Question: I’ve been sick for years, and my healthcare practitioner feels like the mold in my home is making me sick, Is that possible? Answer: Yes, the evidence of indoor mold toxins and associated mold illness is becoming more and more mainstream every year. It is no longer just a “hunch" that indoor mold can make people sick. Doctors such as Daniel Pompa, a well-known health practitioner throughout the US, are at the forefront of the very personal battle some people have with mold toxicity.
Question: How often will I need to treat my home? Answer: Likely and in most cases, just 1 treatment is sufficient. The long-term effects of creating a very inhospitable home for mold spores keep the home from repeating the mold load cycle.

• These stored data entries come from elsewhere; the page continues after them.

(* ===== verification/PortKeeper.v ===== *)
(** * The port keeper ([core/05-port])

    Ports are names owned through capabilities: binding, authentication and the
    lookup of the module that owns a port. *)
From S2P Require Import Prelude GoMonad Errors Sha256 Height Host Sdk ConnectionTypes.
From S2P Require Import ChannelTypes Exported.

(** The module name the core keepers' capability keeper is scoped to. *)
Definition ibc_module : string := "ibc".

(** [types.GetModuleOwner] ([types/utils.go]). *)
Definition GetModuleOwner (modules : list string) : outcome string :=
  match modules with
  | [m0; m1] => Ok (if bool_decide (m0 = "ibc") then m1 else m0)
  | _ => Panic
  end.

Section keeper.
Context {CK : CapabilityKeeper} {AP : Application}.

Definition IsBound (portID : string) : M bool :=
  gets (λ w, bool_decide (is_Some (cap_GetCapability (caps w) ibc_module (PortPath portID)))).

(** An error becomes a panic. *)
Definition must {A} (m : M A) : M A := λ w,
  let '(w', o) := m w in (w', match o with Ok a => Ok a | _ => Panic end).

Definition BindPort (portID : string) : M Capability :=
  must (lift (PortIdentifierValidator portID)) ;;;
  let! bound := IsBound portID in
  if bound then panic
  else must (on_caps (cap_NewCapability ibc_module (PortPath portID))).

Definition Authenticate (key : Capability) (portID : string) : M bool :=
  must (lift (PortIdentifierValidator portID)) ;;;
  gets (λ w, cap_AuthenticateCapability (caps w) ibc_module key (PortPath portID)).

Definition LookupModuleByPort (portID : string) : M (string * Capability) :=
  let! caps := gets caps in
  let! ' (modules, cap) := lift (cap_LookupModules caps ibc_module (PortPath portID)) in
  let! owner := lift (GetModuleOwner modules) in
  ret (owner, cap).

Lemma must_keeps {A T} (f : World → T) (m : M A) : keeps f m → keeps f (must m).
Proof. intros Hm w. unfold must. specialize (Hm w). by destruct (m w). Qed.

Lemma must_Ok {A} (m : M A) w w' a : must m w = (w', Ok a) → m w = (w', Ok a).
Proof. unfold must. destruct (m w) as [w1 [b|e|]]; naive_solver. Qed.

Lemma Authenticate_keeps {T} (f : World → T) key portID : keeps f (Authenticate key portID).
Proof. unfold Authenticate. apply keeps_bind; [apply must_keeps|]; auto with ibc. Qed.
End keeper.
#[export] Hint Resolve Authenticate_keeps : ibc.
(* ===== verification/ChannelSpec.v ===== *)
(** * What the packet operations do

    The typed view of the channel store ([chan], [next_send], [commitment_at], ...),
    the relation [same_but_clients] between worlds that differ at most below the
    clients' store prefixes, and for every packet operation of [ChannelKeeper.v]
    what it has checked and written when it succeeds, and that it leaves the
    channel store alone when it returns an error. *)
From S2P Require Import Prelude GoMonad Errors Sha256 Height Host Sdk ConnectionTypes.
From S2P Require Import ChannelTypes Exported ClientKeeper ConnectionKeeper PortKeeper.
From S2P Require Import ChannelKeeper.
From Stdlib Require Import Ascii.

Section views.
Context {SE : SdkEncoding} {LC : LightClient} {CD : Codec} {CK : CapabilityKeeper} {AP : Application}.

Definition chan (w : World) (p c : string) : option Channel := ibc w !! ChannelKey p c ≫= Unmarshal_Channel.
Definition conn (w : World) (c : string) : option connectiontypes.ConnectionEnd :=
  ibc w !! ConnectionKey c ≫= Unmarshal_ConnectionEnd.
Definition client (w : World) (c : string) : option ClientState :=
  ibc w !! FullClientStateKey c ≫= Unmarshal_ClientState.
Definition next_channel (w : World) : option N := BigEndianToUint64 <$> ibc w !! KeyNextChannelSequence.
Definition next_send (w : World) (p c : string) : option N := BigEndianToUint64 <$> ibc w !! NextSequenceSendKey p c.
Definition next_recv (w : World) (p c : string) : option N := BigEndianToUint64 <$> ibc w !! NextSequenceRecvKey p c.
Definition next_ack (w : World) (p c : string) : option N := BigEndianToUint64 <$> ibc w !! NextSequenceAckKey p c.
Definition commitment_at (w : World) (p c : string) (n : N) : option string := ibc w !! PacketCommitmentKey p c n.
Definition receipt_at (w : World) (p c : string) (n : N) : option string := ibc w !! PacketReceiptKey p c n.
Definition ack_at (w : World) (p c : string) (n : N) : option string := ibc w !! PacketAcknowledgementKey p c n.

(** The capability module authenticates [cap] for the channel. *)
Definition owns (w : World) (cap : Capability) (p c : string) : bool :=
  cap_AuthenticateCapability (caps w) ibc_module cap (ChannelCapabilityPath p c).

(** The worlds agree on everything but the clients' stores and the events. *)
Definition same_but_clients (w w' : World) : Prop :=
  (∀ k, not_client_key k = true → ibc w' !! k = ibc w !! k) ∧ caps w' = caps w ∧ app w' = app w.

#[global] Instance same_but_clients_equiv : Equivalence same_but_clients.
Proof.
  split.
  - intros w. by split_and!.
  - intros w w' (Hk & Hc & Ha). split_and!; try done. intros k Hn. by rewrite Hk.
  - intros w1 w2 w3 (Hk & Hc & Ha) (Hk' & Hc' & Ha'). split_and!; try congruence.
    intros k Hn. by rewrite Hk', Hk.
Qed.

Question: What is the mold load cycle? Answer: The Mold Load Cycle was coined by the inventor of our technology a few years ago. In every home, there exist areas within that moisture is present. These areas include, but are not limited to, window sills, bathrooms, carpets, drains, clothing, HVAC systems, HVAC humidifiers, air conditioners, etc. The cumulative effect of several small areas that harbor mold, and sporadically (no pun intended) emit spores create more and more areas that have mold and heavier and heavier concentrations in these areas. Additionally, every home after a few years has the inevitable leak or flood, and some have multiple water events. A traditional remediator will address the area of the water, but the whole home mold elevation or cycle continues. A flood or leak adds to the mold load, and when addressed may lower the mold load slightly, but only slightly. Additionally, because the typical homeowner does not clean with a sterilant or sporicide, and the fact that mold can last for years and years and years without food and moisture, the overall “mold load” increases. Every home goes through this, some more intensely than others, but every home goes through the mold load cycle. It is precisely the mold load elevation or cycle that creates the well-known “grandma and grandpa’ smell in a home. The mildewed moldy smell that we all associate with older homes.
Question: Why does my bathroom ceiling or caulking keep growing mold, even though I clean it? Answer: It is important to understand that in most cases, there is nothing wrong with the bathroom per se. There is something wrong with the entire home. The home has an elevated “Mold Load”. When a home has elevated mold load and is going through the mold load cycle, the elevated mold and associated spores manifest themselves wherever there is moisture. So yes, you can keep cleaning it, and it will keep coming back. Generally when a bathroom has evidence of mold growth, so do the window sills, so do the drains, and your bread probably molds quickly. PS, some breads have many preservatives so that this is not a good indicator of mold load.
Question: Why does my front loading washing machine grow mold so rapidly? Answer: It could be a couple of things. Most notably, the design of front-loading machines does not completely clean the clothes, and the fact that a front-loading door must be sealed to keep water from coming out also keeps fresh air from drying out the moisture between loads. Once this becomes commonplace, you will notice your clothes never smelling fresh. In fact, the supermarkets are now stocked with additives for either the washing machines or the dryers to attempt to get rid of the moldy smell.
Question: Can my “stuff” be saved if we have a moldy home? Answer: Yes, that is the beauty of our treatment. Everything in the home, including the HVAC system, will be fogged.